▸ **Directions**
Transcribe, verbatim, every line from the start of the entries through the line that contains "((exists opts : gmap"; include both boundary lines and omit all others.

▸ **Stored items**
:::

(** C7 (as amended). [parse_metadata_txt] returns a record in which each of
    the eight derived fields is bound to a float exactly when the
    spin-completion step does not raise and the lines leave no derived field
    bound to text, that is, no derived field has as its last line a line
    whose value is no number and which follows another line of the same
    field. In a record that is returned, a derived field other than the
    orbit and cycle counts that no line binds, or that a single line binds
    with a value that is no number, is [0.0]. *)
Theorem derived_fields_numeric (raw : list string) :
  ((exists opts : gmap string value,
      parse_metadata_txt raw = Ok (List.filter keeps_line raw, opts) /\
      (forall k, In k derived_fields -> exists f, opts !! k = Some (VFloat f)))
   <->
   (is_ok (spin_completion (parse_lines (List.filter keeps_line raw))) = true /\
    derived_text_free (List.filter keeps_line raw) = true)) /\
  (forall (opts : gmap string value) (k : string),
     parse_metadata_txt raw = Ok (List.filter keeps_line raw, opts) ->
     In k derived_fields ->
     k <> "number-of-orbits" -> k <> "number-of-cycles-22" ->
     unset_or_unparseable k (List.filter keeps_line raw) = true ->
     opts !! k = Some (VFloat 0)).
Proof.
  set (nxt := List.filter keeps_line raw). split; [split|].
  - (* a record with eight floats: the two conditions hold *)
    intros (opts & Hp & Hnum). split.
    + destruct (parse_stages raw nxt opts Hp) as (o1 & _ & _ & _ & E1 & _).
      now rewrite E1.
    + apply derived_text_free_spec. intros k v Hd Hv.
      destruct v as [f|t]; [reflexivity|].
      pose proof (parsed_text_stays raw nxt opts k t Hp Hv) as Ht.
      destruct (Hnum k (proj1 (is_derived_In k) Hd)) as [f Hf]. congruence.
  - (* the two conditions: the parser returns, with eight floats *)
    intros [Hspin Hfree]. apply derived_text_free_spec in Hfree.
    destruct (parse_numeric_lines raw Hspin Hfree)
      as (o1 & o3 & E1 & Ep & N3 & F).
    exists (fill_derived o3). split; [exact Ep|].
    destruct (fill_derived_spec o3) as (_ & A & Q).
    intros k Hk. destruct (A k Hk) as [v Hv]. rewrite Hv.
    destruct (Q k v Hv) as [Hv'|[_ ->]]; [|eauto].
    apply is_derived_In in Hk. pose proof (N3 _ _ Hk Hv') as Hf.
    destruct v; [eauto | discriminate Hf].
  - (* unbound, or bound once without a number: [0.0] *)
    intros opts k Hp Hk Ho Hc Hu.
    destruct (parse_stages raw nxt opts Hp)
      as (o1 & o2 & o3 & _ & E1 & E2 & E3 & ->).
    assert (F : o3 !! k = parse_lines nxt !! k).
    { rewrite (derive_from_frame _ _ _ _ _ E3 _ Hc).
      rewrite (derive_from_frame _ _ _ _ _ E2 _ Ho).
      apply (spin_keeps_unbound _ _ _ E1). now apply derived_not_spin. }
    rewrite (parse_lines_derived k nxt (proj2 (is_derived_In k) Hk)) in F.
    unfold unset_or_unparseable in Hu.
    destruct (fill_derived_spec o3) as (P & A & Q).
    destruct (lines_of k nxt) as [|s [|s' l]]; [| |discriminate Hu].
    + cbn [rev] in F. destruct (A k Hk) as [v Hv]. rewrite Hv.
      destruct (Q k v Hv) as [Hv'|[_ ->]]; [congruence | reflexivity].
    + cbn [rev app] in F. apply P. rewrite F.
      now destruct (Py.float (line_text s)).
Qed.
(** ** Faker *)

Definition provider (f : Faker.t -> N -> string) : M string :=
  r <- raw ;; ret (f fake r).

(** random.uniform(a, b) on two timestamps in whole seconds, read to the
    microsecond: any instant from [a] to [b], both included. *)
Definition random_uniform (a b : Z) : M datetime :=
  r <- raw ;; ret (of_seconds a + Z.of_N r mod (of_seconds (b - a) + 1)).

(** fake.date_time_between(start_date=d), the end being now. Faker takes
    both dates as timestamps in whole seconds; when they are no more than
    a second apart (or the start is after the end) it adds
    [random.random()] to the start, which in doubles reaches the next
    second; otherwise it draws uniformly between the two. *)
Definition fake_date_time_between (start_date : datetime) : M datetime :=
  let start := whole_seconds start_date in
  let stop := whole_seconds now in
  if stop - start <=? 1 then random_uniform start (start + 1)
  else random_uniform start stop.

(** fake.date_time_this_year(): a date drawn uniformly between the
    timestamps of the start of the year and of now; an empty range is
    refused. *)
Definition fake_date_time_this_year : M datetime :=
  let start := whole_seconds (Faker.year_start fake now) in
  let stop := whole_seconds now in
  if stop <? start then raise ValueError else random_uniform start stop.
(** * cloud-code-bot: the Basic-Auth gate and the request dispatcher

    A shallow embedding of the Cloudflare Worker of this repository:
    [verifyBasicAuth], the three variants of [handleFetch] (KV + R2 + D1,
    KV + D1, KV only), and the limits table with [checkLimits].

    Conventions of the embedding.
    - A JavaScript string is a [string] of 8-bit characters (the Latin-1
      range, on which [btoa] does not throw); the module [JS16] has the
      credentials as UTF-16 code units, with the [btoa] that throws.
    - A JavaScript number is an integer [Z], printed in decimal, as
      JavaScript prints an integer below 10^21 that it represents exactly
      (every value of [Date.now()] is one); from 10^21 on JavaScript
      prints an exponent, which is not modelled.
    - [undefined] / [null] results of the platform calls are [None].
    - A [Request] is described by what the handler reads from it: the
      method, the pathname of its parsed URL (the module [URL] computes
      it from the text of a URL), its headers, and the results of
      [request.json()] and [request.formData()].
    - The KV namespace and the R2 bucket are finite maps; the SQL engine
      and the other choices of the hosting runtime are the methods of the
      class [Runtime].
    - The bindings of [env] are threaded as explicit state; a thrown
      exception is the [Throw] outcome. *)

From Stdlib Require Import ZArith NArith Ascii String List Lia.
From Stdlib Require Import DecimalString.
From Stdlib Require DecimalPos DecimalZ.
From stdpp Require Import base option gmap strings.
(** Card 3 is a plot, which the default card types do not list; player 1 is
    not the chooser. *)
Lemma illegal_click_ignored_witness :
  let s := Examples.started Examples.two_card_options in
  (SelectCardPrompt.includes
     (Properties.cardType (SelectCardPrompt.properties (fst s)))
     (Card.getType (Game.cards (snd s) 3)) = false
   /\ SelectCardPrompt.onCardClicked (fst s) 0 3 (snd s) = (ReturnedFalse, s))
  /\ (1 <> SelectCardPrompt.choosingPlayer (fst s)
      /\ SelectCardPrompt.onCardClicked (fst s) 1 1 (snd s) = (ReturnedFalse, s)).
Proof.
  intros s.
  assert (Htype : SelectCardPrompt.includes
            (Properties.cardType (SelectCardPrompt.properties (fst s)))
            (Card.getType (Game.cards (snd s) 3)) = false) by reflexivity.
  assert (Hplayer : 1 <> SelectCardPrompt.choosingPlayer (fst s))
    by (vm_compute; discriminate).
  split.
  - split; [exact Htype |].
    exact (proj1 (illegal_click_ignored (fst s) 0 3 (snd s)
                    (or_intror (or_introl Htype)))).
  - split; [exact Hplayer |].
    exact (proj1 (illegal_click_ignored (fst s) 1 1 (snd s) (or_introl Hplayer))).
Defined.

(** ** SelectCardPrompt: titles *)

Lemma numCard_undefined properties :
  Properties.get properties "numCard" = JUndefined.
Proof. reflexivity. Qed.

(** C9.  A prompt built without [activePromptTitle] shows the menu title
    "Select undefined cards", whatever [numCards] is and at every moment of
    its life: the default title reads the property [numCard], which the
    options object does not have, so the comparison with 1 fails and
    [undefined] is spliced into the text. *)
Theorem default_title_undefined (game : Game.t) (chooser : PlayerRef)
    (options : Options.t) (this : SelectCardPrompt.t) (g1 : Game.t) :
  Options.activePromptTitle options = None ->
  SelectCardPrompt.new game chooser options = Returns (this, g1) ->
  forall script,
    ActivePrompt.menuTitle (SelectCardPrompt.activePrompt (fst (Session.run script (this, g1))))
    = "Select undefined cards".
Proof.
  intros Htitle Hnew script.
  destruct (run_configuration script (this, g1)) as (_ & Hprops & _).
  destruct (new_configuration _ _ _ _ _ Hnew) as (_ & Hresolved & _).
  simpl in Hprops.
  unfold SelectCardPrompt.activePrompt, SelectCardPrompt.defaultActivePromptTitle.
  simpl. rewrite Hprops, Hresolved. simpl.
  rewrite Htitle. reflexivity.
Qed.

(** The options ask for exactly one card, and the title still says
    "undefined". *)
Lemma default_title_undefined_witness :
  (Options.activePromptTitle Examples.refusing_options = None
   /\ Options.numCards Examples.refusing_options = Some 1%Z
   /\ SelectCardPrompt.new Examples.table 0 Examples.refusing_options =
      Returns (Examples.started Examples.refusing_options))
  /\ ActivePrompt.menuTitle (SelectCardPrompt.activePrompt
                  (fst (Examples.started Examples.refusing_options)))
     = "Select undefined cards".
Proof.
  split; [repeat split |].
  exact (default_title_undefined Examples.table 0 Examples.refusing_options
           (fst (Examples.started Examples.refusing_options))
           (snd (Examples.started Examples.refusing_options))
           eq_refl eq_refl []).
Defined.


(** ** Loops over cards *)

Lemma foldl_invariant {A S : Type} (Q : S -> Prop) (f : S -> A -> S) (l : list A) (s : S) :
  (forall s x, x ∈ l -> Q s -> Q (f s x)) -> Q s -> Q (foldl f s l).
Proof.
  revert s. induction l as [| a l IH]; intros s Hstep Hs; simpl; [exact Hs |].
  apply IH.
  - intros s' x Hx. apply Hstep. right. exact Hx.
  - apply Hstep; [left | exact Hs].
Qed.

Section UpdateLoop.
Context {A : Type} (F : A -> Card.t -> Card.t) (K : A -> CardRef).

Lemma update_loop_allCards g l :
  Game.allCards (update_loop F K g l) = Game.allCards g.
Proof.
  unfold update_loop.
  apply (foldl_invariant (fun g' => Game.allCards g' = Game.allCards g));
    [intros s x _ Hs; exact Hs | reflexivity].
Qed.

Lemma update_loop_players g l :
  Game.players (update_loop F K g l) = Game.players g.
Proof.
  unfold update_loop.
  apply (foldl_invariant (fun g' => Game.players g' = Game.players g));
    [intros s x _ Hs; exact Hs | reflexivity].
Qed.

(** A property of one card that every update of that card keeps. *)
Lemma update_loop_kept (P : Card.t -> Prop) (c : CardRef) g l :
  (forall x card, x ∈ l -> K x = c -> P card -> P (F x card)) ->
  P (Game.cards g c) -> P (Game.cards (update_loop F K g l) c).
Proof.
  intros Hkeep. unfold update_loop.
  apply (foldl_invariant (fun g' => P (Game.cards g' c))).
  intros s x Hx Hs. rewrite cards_update_card.
  destruct (decide (K x = c)) as [Heq | Hne]; [| exact Hs].
  rewrite Heq. apply (Hkeep x); assumption.
Qed.

(** A property of one card that every update of that card brings about. *)
Lemma update_loop_set (P : Card.t -> Prop) (c : CardRef) g l :
  (forall x card, x ∈ l -> K x = c -> P (F x card)) ->
  c ∈ (K <$> l) ->
  P (Game.cards (update_loop F K g l) c).
Proof.
  revert g. induction l as [| a l IH]; intros g Hset Hin.
  - apply elem_of_nil in Hin. contradiction.
  - change (P (Game.cards (update_loop F K (Game.update_card (F a) (K a) g) l) c)).
    destruct (decide (c ∈ (K <$> l))) as [Hlater | Hnot].
    + apply IH; [| exact Hlater].
      intros y card Hy. apply Hset. right. exact Hy.
    + rewrite fmap_cons in Hin. apply elem_of_cons in Hin.
      destruct Hin as [Hkey | Hin]; [| contradiction].
      apply update_loop_kept.
      * intros y card Hy Hy' _. apply Hset; [right; exact Hy | exact Hy'].
      * rewrite cards_update_card, decide_True by (symmetry; exact Hkey).
        apply Hset; [left | symmetry; exact Hkey].
Qed.

(** A card that no update targets is as before. *)
Lemma update_loop_other (c : CardRef) g l :
  (forall x, x ∈ l -> K x <> c) ->
  Game.cards (update_loop F K g l) c = Game.cards g c.
Proof.
  intros Hother.
  apply (update_loop_kept (fun card => card = Game.cards g c));
    [| reflexivity].
  intros x card Hx Hkey. exfalso. exact (Hother x Hx Hkey).
Qed.
End UpdateLoop.

(** ** Clearing and restoring markers *)

Lemma marked_false c :
  SelectCardPrompt.marked c = false <->
  Card.selected c = false /\ Card.opponentSelected c = false.
Proof. unfold SelectCardPrompt.marked. apply orb_false_iff. Qed.

Lemma prior_keys before c :
  c ∈ (Selection.card <$> Session.prior before) <->
  c ∈ Game.allCards before /\ SelectCardPrompt.marked (Game.cards before c) = true.
Proof.
  unfold Session.prior. rewrite <- list_fmap_compose.
  rewrite list_elem_of_fmap. split.
  - intros (c' & -> & Hin). simpl. apply list_elem_of_filter in Hin.
    destruct Hin as [Hmarked Hin]. split; [exact Hin |].
    apply Is_true_true. exact Hmarked.
  - intros [Hin Hmarked]. exists c. split; [reflexivity |].
    apply list_elem_of_filter. split; [apply Is_true_true; exact Hmarked | exact Hin].
Qed.

Lemma prior_entry before s :
  s ∈ Session.prior before -> s = SelectCardPrompt.snapshot before (Selection.card s).
Proof.
  unfold Session.prior. rewrite list_elem_of_fmap. intros (c & -> & _). reflexivity.
Qed.

Lemma savePreviouslySelectedCards_unfold this g :
  SelectCardPrompt.savePreviouslySelectedCards this g =
  (SelectCardPrompt.set_previouslySelectedCards (Session.prior g) this,
   update_loop (fun _ => SelectCardPrompt.unmark) Selection.card g (Session.prior g)).
Proof. reflexivity. Qed.

Lemma clearSelection_unfold this g :
  SelectCardPrompt.clearSelection this g =
  (SelectCardPrompt.set_selectedCards [] this,
   update_loop SelectCardPrompt.restore Selection.card
     (update_loop (fun _ => Card.set_selectable false) id
        (update_loop (fun _ => SelectCardPrompt.unmark) id g
           (SelectCardPrompt.selectedCards this))
        (Game.allCards g))
     (SelectCardPrompt.previouslySelectedCards this)).
Proof.
  unfold SelectCardPrompt.clearSelection.
  change (foldl (fun g card => Game.update_card SelectCardPrompt.unmark card g) g
            (SelectCardPrompt.selectedCards this))
    with (update_loop (fun _ : CardRef => SelectCardPrompt.unmark) id g
            (SelectCardPrompt.selectedCards this)).
  rewrite update_loop_allCards. reflexivity.
Qed.

Lemma clearSelection_allCards this g :
  Game.allCards (snd (SelectCardPrompt.clearSelection this g)) = Game.allCards g.
Proof. rewrite clearSelection_unfold. simpl. rewrite !update_loop_allCards. reflexivity. Qed.

Lemma clearSelection_selectable this g c :
  c ∈ Game.allCards g ->
  Card.selectable (Game.cards (snd (SelectCardPrompt.clearSelection this g)) c) = false.
Proof.
  intros Hin. rewrite clearSelection_unfold. simpl.
  apply (update_loop_kept _ _ (fun card => Card.selectable card = false)).
  { intros s card _ _ Hcard. exact Hcard. }
  apply (update_loop_set _ _ (fun card => Card.selectable card = false)).
  { intros x card _ _. reflexivity. }
  rewrite list_fmap_id. exact Hin.
Qed.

:::

▸ **Expected answer**
(** C7 (as amended). [parse_metadata_txt] returns a record in which each of
    the eight derived fields is bound to a float exactly when the
    spin-completion step does not raise and the lines leave no derived field
    bound to text, that is, no derived field has as its last line a line
    whose value is no number and which follows another line of the same
    field. In a record that is returned, a derived field other than the
    orbit and cycle counts that no line binds, or that a single line binds
    with a value that is no number, is [0.0]. *)
Theorem derived_fields_numeric (raw : list string) :
  ((exists opts : gmap string value,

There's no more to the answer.